In Ottimo Property Services Ltd -v- Duncan and another, the Employment Appeal Tribunal has decided that, where several different clients change service provider at or around the same time, each individual service provision change can be considered together to decide how TUPE applies.
The facts
Mr Duncan worked as a site maintenance engineer at a residential estate called Britannia Village. The estate was made up of several different blocks, each of which had a residents’ management company. Each of these companies was a separate legal entity which contracted separately for the provision of property management services for each block. Additionally, a general management company at the estate contracted for the maintenance of the common parts, such as the estate car park and gardens.
Initially, Mr Duncan’s employer was responsible for providing the maintenance work under most of the maintenance contracts at Britannia Village, but, gradually, those contracts were lost to other contractors. Between May and August 2012, Mr Duncan’s employer, Ottimo, lost work under five of the contracts to Warwick Estate Properties. Warwick employed a property manager to work on the contracts and also engaged contractors to provide some of the services. Warwick did not believe that TUPE applied to transfer Mr Duncan’s employment to it and did not consider him for the property manager’s position. In July 2012, Ottimo terminated Mr Duncan’s employment.
Mr Duncan brought a claim in the Employment Tribunal. The Tribunal had to decide whether Mr Duncan’s employment had transferred to Warwick under TUPE when Warwick acquired the five contracts. The Tribunal decided that there had been no transfer. The key part of their decision concerned whether there had been a "service provision change" from Ottimo to Warwick which might have caused TUPE to apply to transfer Mr Duncan’s employment.
Service Provision Changes under TUPE
Regulation 3(1)(b)(ii) of TUPE says that a service provision change can occur where:
"activities cease to be carried on by a contractor on a client’s behalf……and are instead carried out by another person…" [emphasis added]
Ottimo and Mr Duncan argued that the word "client" should not be limited to the singular; in other words, where several clients changed service provider as here, those changes should be considered together as one single service provision change. If there was one single larger service provision change, Mr Duncan would be better able to say that he was assigned to that service, such that TUPE applied to transfer his employment, rather than having the more difficult task of arguing that he was assigned to one of the individual contracts that had been transferred to Warwick.
The Tribunal disagreed. It said that, reading TUPE literally, a service provision change occurred when a single client changed contractor; in other words each client’s situation needed to be looked at individually, not together with other service provision changes going on at the same time.

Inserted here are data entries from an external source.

(** A board that has the completion [capSolved] and on which the
    propagation is still making changes in its tenth round. *)
Definition capBoard : SudokuBoard := boardOf
  [ ["."; "."; "."; "."; "."; "."; "."; "1"; "."];
    ["2"; "1"; "6"; "."; "9"; "."; "."; "7"; "8"];
    ["."; "7"; "3"; "2"; "."; "."; "."; "4"; "."];
    ["."; "."; "4"; "."; "7"; "."; "."; "."; "."];
    ["6"; "8"; "."; "."; "."; "2"; "."; "."; "3"];
    ["."; "."; "."; "."; "."; "."; "."; "2"; "9"];
    ["."; "."; "."; "."; "."; "."; "."; "."; "."];
    ["."; "9"; "."; "."; "8"; "3"; "2"; "6"; "4"];
    ["4"; "6"; "."; "."; "."; "9"; "."; "3"; "1"] ].

Definition capSolved : SudokuBoard := boardOf
  [ ["5"; "4"; "9"; "8"; "3"; "7"; "6"; "1"; "2"];
    ["2"; "1"; "6"; "5"; "9"; "4"; "3"; "7"; "8"];
    ["8"; "7"; "3"; "2"; "6"; "1"; "9"; "4"; "5"];
    ["9"; "2"; "4"; "3"; "7"; "5"; "1"; "8"; "6"];
    ["6"; "8"; "1"; "9"; "4"; "2"; "7"; "5"; "3"];
    ["3"; "5"; "7"; "6"; "1"; "8"; "4"; "2"; "9"];
    ["1"; "3"; "2"; "4"; "5"; "6"; "8"; "9"; "7"];
    ["7"; "9"; "5"; "1"; "8"; "3"; "2"; "6"; "4"];
    ["4"; "6"; "8"; "7"; "2"; "9"; "5"; "3"; "1"] ].

(** * Basic facts *)

Section Basics.

Lemma elem_of_rowMajor i j : (i, j) ∈ rowMajor ↔ i < 9 ∧ j < 9.
Proof.
  unfold rowMajor. rewrite list_elem_of_bind. split.
  - intros (x & Hx & Hi). apply list_elem_of_bind in Hx as (y & Hy & Hj).
    apply list_elem_of_singleton in Hy. inversion Hy; subst.
    apply elem_of_seq in Hi, Hj. lia.
  - intros [Hi Hj]. exists i. split; [|apply elem_of_seq; lia].
    apply list_elem_of_bind. exists j. split; [|apply elem_of_seq; lia].
    by apply list_elem_of_singleton.
Qed.

Lemma NoDup_rowMajor : NoDup rowMajor.
Proof. apply (bool_decide_unpack _). by vm_compute. Qed.

Lemma getSquareIndex_lt i j : i < 9 → j < 9 → getSquareIndex i j < 9.
Proof.
  intros Hi Hj. unfold getSquareIndex.
  assert (i / 3 ≤ 2) by (apply Nat.lt_succ_r, Nat.Div0.div_lt_upper_bound; lia).
  assert (j / 3 ≤ 2) by (apply Nat.lt_succ_r, Nat.Div0.div_lt_upper_bound; lia).
  lia.
Qed.

Lemma getCell_setCell_eq (b : SudokuBoard) i j v :
  wf_board b → i < 9 → j < 9 → getCell (setCell b i j v) i j = v.
Proof.
  intros [Hl Hr] Hi Hj. unfold getCell, setCell.
  destruct (lookup_lt_is_Some_2 b i) as [r Hri]; [lia|].
  rewrite list_lookup_alter_eq, Hri. simpl.
  rewrite Forall_forall in Hr.
  assert (length r = 9) by (apply Hr; by eapply list_elem_of_lookup_2).
  rewrite list_lookup_insert_eq by lia. done.
Qed.

Lemma getCell_setCell_ne (b : SudokuBoard) i j v i' j' :
  (i, j) ≠ (i', j') → getCell (setCell b i j v) i' j' = getCell b i' j'.
Proof.
  intros Hne. unfold getCell, setCell.
  destruct (decide (i = i')) as [->|Hi].
  - rewrite list_lookup_alter_eq. destruct (b !! i') as [r|]; simpl; [|done].
    rewrite list_lookup_insert_ne by congruence. done.
  - by rewrite list_lookup_alter_ne.
Qed.

Lemma wf_setCell (b : SudokuBoard) i j v : wf_board b → wf_board (setCell b i j v).
Proof.
  intros [Hl Hr]. unfold setCell. split; [by rewrite length_alter|].
  apply Forall_alter; [done|]. intros r _ Hlen. by rewrite length_insert.
Qed.

Lemma setCell_undo (b : SudokuBoard) i j v :
  wf_board b → i < 9 → j < 9 → getCell b i j = None →
  setCell (setCell b i j v) i j None = b.
Proof.
  intros [Hl Hr] Hi Hj Hc. unfold setCell. rewrite list_alter_alter_eq.
  destruct (lookup_lt_is_Some_2 b i) as [r Hri]; [lia|].
  unfold getCell in Hc. rewrite Hri in Hc.
  rewrite Forall_forall in Hr.
  assert (length r = 9) by (apply Hr; by eapply list_elem_of_lookup_2).
  destruct (lookup_lt_is_Some_2 r j) as [c Hcj]; [lia|].
  rewrite Hcj in Hc. subst c.
  rewrite <- (list_alter_id id b i) at 2 by done.
  apply list_alter_ext; [|done]. intros r' Hr'. simpl.
  assert (r' = r) by congruence. subst r'.
  rewrite list_insert_insert_eq. by apply list_insert_id.
Qed.

Lemma setAt_setAdd (l : list (gset string)) i n i' x :
  x ∈ setAt (setAdd l i n) i' ↔ x ∈ setAt l i' ∨ (i = i' ∧ i < length l ∧ x = n).
Proof.
  unfold setAt, setAdd. destruct (decide (i = i')) as [->|Hne].
  - rewrite list_lookup_alter_eq. destruct (l !! i') as [X|] eqn:HX; simpl.
    + apply lookup_lt_Some in HX. set_solver.
    + apply lookup_ge_None in HX. split; [set_solver|]. intros [?|(_ & ? & _)]; [done|lia].
  - rewrite list_lookup_alter_ne by done. naive_solver.
Qed.

Lemma setAt_replicate n i : setAt (replicate n ∅) i = ∅.
Proof.
  unfold setAt. destruct (replicate n ∅ !! i) as [X|] eqn:HX; [|done].
  apply lookup_replicate in HX as [-> _]. done.
Qed.

Lemma wf_sets_setAdd l i n : wf_sets l → wf_sets (setAdd l i n).
Proof. unfold wf_sets, setAdd. by rewrite length_alter. Qed.

Lemma wf_sets_setDelete l i n : wf_sets l → wf_sets (setDelete l i n).
Proof. unfold wf_sets, setDelete. by rewrite length_alter. Qed.

Lemma wf_sets_replicate : wf_sets (replicate 9 ∅).
Proof. unfold wf_sets. by rewrite length_replicate. Qed.

Lemma setDelete_setAdd (l : list (gset string)) i n :
  n ∉ setAt l i → setDelete (setAdd l i n) i n = l.
Proof.
  intros Hn. unfold setDelete, setAdd. rewrite list_alter_alter_eq.
  rewrite <- (list_alter_id id l i) at 2 by done.
  apply list_alter_ext; [|done]. intros X HX. simpl.
  unfold setAt in Hn. rewrite HX in Hn. simpl in Hn.
  apply leibniz_equiv. set_solver.
Qed.

End Basics.

(** * The validity check *)

Section Validity.

Variable b : SudokuBoard.

Lemma seenExactly_nil : seenExactly b [] (replicate 9 ∅) (replicate 9 ∅) (replicate 9 ∅).
Proof.
  repeat split; rewrite ?setAt_replicate; try set_solver;
    intros H; destruct_and?; repeat destruct H as [? H]; set_solver.
Qed.

Lemma seenExactly_skip pre i j R C S :
  getCell b i j = None → seenExactly b pre R C S → seenExactly b (pre ++ [(i, j)]) R C S.
Proof.
  intros Hc (HR & HC & HS). repeat split.
  - intros H. apply HR in H as (j' & ? & ?). exists j'. set_solver.
  - intros (j' & [?|Hin]%elem_of_app & ?); [apply HR; eauto|].
    apply list_elem_of_singleton in Hin. congruence.
  - intros H. apply HC in H as (i' & ? & ?). exists i'. set_solver.
  - intros (i' & [?|Hin]%elem_of_app & ?); [apply HC; eauto|].
    apply list_elem_of_singleton in Hin. congruence.
  - intros H. apply HS in H as (i' & j' & ? & ? & ?). exists i', j'. set_solver.
  - intros (i' & j' & [?|Hin]%elem_of_app & ? & ?); [apply HS; eauto|].
    apply list_elem_of_singleton in Hin. congruence.
Qed.

Lemma seenExactly_add pre i j num R C S :
  i < 9 → j < 9 → wf_sets R → wf_sets C → wf_sets S →
  getCell b i j = Some num → seenExactly b pre R C S →
  seenExactly b (pre ++ [(i, j)]) (setAdd R i num) (setAdd C j num)
    (setAdd S (getSquareIndex i j) num).
Proof.
  intros Hi Hj HlR HlC HlS Hc (HR & HC & HS).
  pose proof (getSquareIndex_lt i j Hi Hj) as Hk.
  unfold wf_sets in *. repeat split.
  - rewrite setAt_setAdd. intros [H|(-> & _ & ->)].
    + apply HR in H as (j' & ? & ?). exists j'. set_solver.
    + exists j. set_solver.
  - intros (j' & [?|Hin]%elem_of_app & Hs); rewrite setAt_setAdd.
    + left. apply HR. eauto.
    + apply list_elem_of_singleton in Hin. inversion Hin; subst.
      right. repeat split; [lia|congruence].
  - rewrite setAt_setAdd. intros [H|(-> & _ & ->)].
    + apply HC in H as (i' & ? & ?). exists i'. set_solver.
    + exists i. set_solver.
  - intros (i' & [?|Hin]%elem_of_app & Hs); rewrite setAt_setAdd.
    + left. apply HC. eauto.
    + apply list_elem_of_singleton in Hin. inversion Hin; subst.
      right. repeat split; [lia|congruence].
  - rewrite setAt_setAdd. intros [H|(<- & _ & ->)].
    + apply HS in H as (i' & j' & ? & ? & ?). exists i', j'. set_solver.
    + exists i, j. set_solver.
  - intros (i' & j' & [?|Hin]%elem_of_app & Hk' & Hs); rewrite setAt_setAdd.
    + left. apply HS. eauto.
    + apply list_elem_of_singleton in Hin. inversion Hin; subst.
      right. repeat split; [lia|congruence].
Qed.

Lemma dupIn_snoc_inv pre p :
  dupIn b (pre ++ [p]) →
  dupIn b pre ∨ ∃ q s, q ∈ pre ∧ q ≠ p ∧ peers q p
    ∧ getCell b q.1 q.2 = Some s ∧ getCell b p.1 p.2 = Some s.
Proof.
  intros (x & y & s & Hx & Hy & Hne & Hp & Hcx & Hcy).
  apply elem_of_app in Hx as [Hx|Hx]; apply elem_of_app in Hy as [Hy|Hy];
    rewrite ?list_elem_of_singleton in *; subst.
  - left. exists x, y, s. done.
  - right. exists x, s. done.
  - right. exists y, s. repeat split; try done.
    unfold peers in *. naive_solver.
  - done.
Qed.

Lemma dupIn_mono L L' : L ⊆ L' → dupIn b L → dupIn b L'.
Proof.
  intros Hsub (x & y & s & Hx & Hy & H). exists x, y, s. split; [auto|split; [auto|done]].
Qed.

Lemma isValidBoardFrom_spec cells : ∀ pre R C S,
  (∀ p, p ∈ cells → p.1 < 9 ∧ p.2 < 9) →
  NoDup (pre ++ cells) →
  wf_sets R → wf_sets C → wf_sets S →
  seenExactly b pre R C S → ¬ dupIn b pre →
  isValidBoardFrom b cells R C S = false ↔ dupIn b (pre ++ cells).
Proof.
  induction cells as [|[i j] rest IH]; intros pre R C S Hrng Hnd HlR HlC HlS Hseen Hno.
  - simpl. rewrite app_nil_r. split; [done|]. intros H. by destruct Hno.
  - assert (Hij : i < 9 ∧ j < 9) by (apply (Hrng (i, j)); set_solver).
    destruct Hij as [Hi Hj].
    assert (Hfresh : (i, j) ∉ pre).
    { apply NoDup_app in Hnd as (_ & Hd & _). intros Hin. apply (Hd _ Hin). set_solver. }
    replace (pre ++ (i, j) :: rest) with ((pre ++ [(i, j)]) ++ rest) in *
      by (by rewrite <- app_assoc).
    assert (Hrng' : ∀ p, p ∈ rest → p.1 < 9 ∧ p.2 < 9) by (intros; apply Hrng; set_solver).
    cbn [isValidBoardFrom]. change (i / 3 * 3 + j / 3) with (getSquareIndex i j).
    destruct (getCell b i j) as [num|] eqn:Hc.
    + destruct Hseen as (HR & HC & HS).
      destruct (bool_decide (num ∈ setAt R i)) eqn:HbR; cbn [orb].
      { apply bool_decide_eq_true in HbR. apply HR in HbR as (j' & Hin & Hs).
        split; [intros _|done]. exists (i, j'), (i, j), num. cbn [fst snd].
        repeat split; try done; [set_solver|set_solver|congruence|by left]. }
      destruct (bool_decide (num ∈ setAt C j)) eqn:HbC; cbn [orb].
      { apply bool_decide_eq_true in HbC. apply HC in HbC as (i' & Hin & Hs).
        split; [intros _|done]. exists (i', j), (i, j), num. cbn [fst snd].
        repeat split; try done; [set_solver|set_solver|congruence|by right; left]. }
      destruct (bool_decide (num ∈ setAt S (getSquareIndex i j))) eqn:HbS; cbn [orb].
      { apply bool_decide_eq_true in HbS. apply HS in HbS as (i' & j' & Hin & Hk & Hs).
        split; [intros _|done]. exists (i', j'), (i, j), num. cbn [fst snd].
        repeat split; try done; [set_solver|set_solver|congruence|by right; right]. }
      apply bool_decide_eq_false in HbR, HbC, HbS.
      apply IH; try done; try by apply wf_sets_setAdd.
      * by apply (seenExactly_add pre i j num R C S).
      * intros [Hd|(q & s & Hq & Hne & Hp & Hcq & Hcp)]%dupIn_snoc_inv; [done|].
        cbn [fst snd] in Hcp. assert (s = num) by congruence. subst s.
        destruct q as [i' j']. cbn [fst snd] in *.
        destruct Hp as [Hp|[Hp|Hp]]; cbn [fst snd] in Hp; subst.
        -- apply HbR, HR. eauto.
        -- apply HbC, HC. eauto.
        -- apply HbS, HS. exists i', j'. done.
    + apply IH; try done.
      * by apply seenExactly_skip.
      * intros [Hd|(q & s & Hq & Hne & Hp & Hcq & Hcp)]%dupIn_snoc_inv; [done|].
        cbn [fst snd] in Hcp. congruence.
Qed.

In this case, while it could be argued that the service provision change provisions of TUPE applied to the change of contractor made by each individual residents’ management company, Mr Duncan was assigned to none of these contracts, and so his employment did not transfer to Warwick under TUPE.
The EAT’s decision
On appeal, the Employment Appeal Tribunal overturned this decision. It said that the word "client" in regulation 3(1)(b) of TUPE could be read as the plural "clients", so long as the clients retained their identity before and after the service provision change (as was the case here). However, the EAT was keen to emphasise that there must be some commonality, or link, between those clients for individual service provision changes to be considered together. This does not mean that there needs to be a single "umbrella" contract between all the clients and the contractor. The fact that each client contracted individually with the contractor in this case was not fatal. However, in this case, the EAT said the fact that each individual client contracted with the contractor using the same standard form contract did not necessarily mean that there was such commonality. The case has been sent back to the Tribunal to decide the point.
Practical Issues for Employers
Unfortunately, this case does muddy the waters for employers deciding whether the service provision change provisions of TUPE might apply. The EAT’s decision makes clear that where several different clients change contractors at or around the same time, the employer cannot focus on an analysis of each individual contract change to decide how TUPE might apply. Where there is some "commonality", there is a risk that a Tribunal may analyse each service provision change together to decide how TUPE might apply.
For the time being, and until a Tribunal makes a decision on what "commonality" might mean, employers may understandably struggle to come to a conclusion as to whether a contract change needs to be considered in isolation or together with other changes going on at the same time. This may have a significant impact on the analysis of those employees who may be in scope to transfer under TUPE.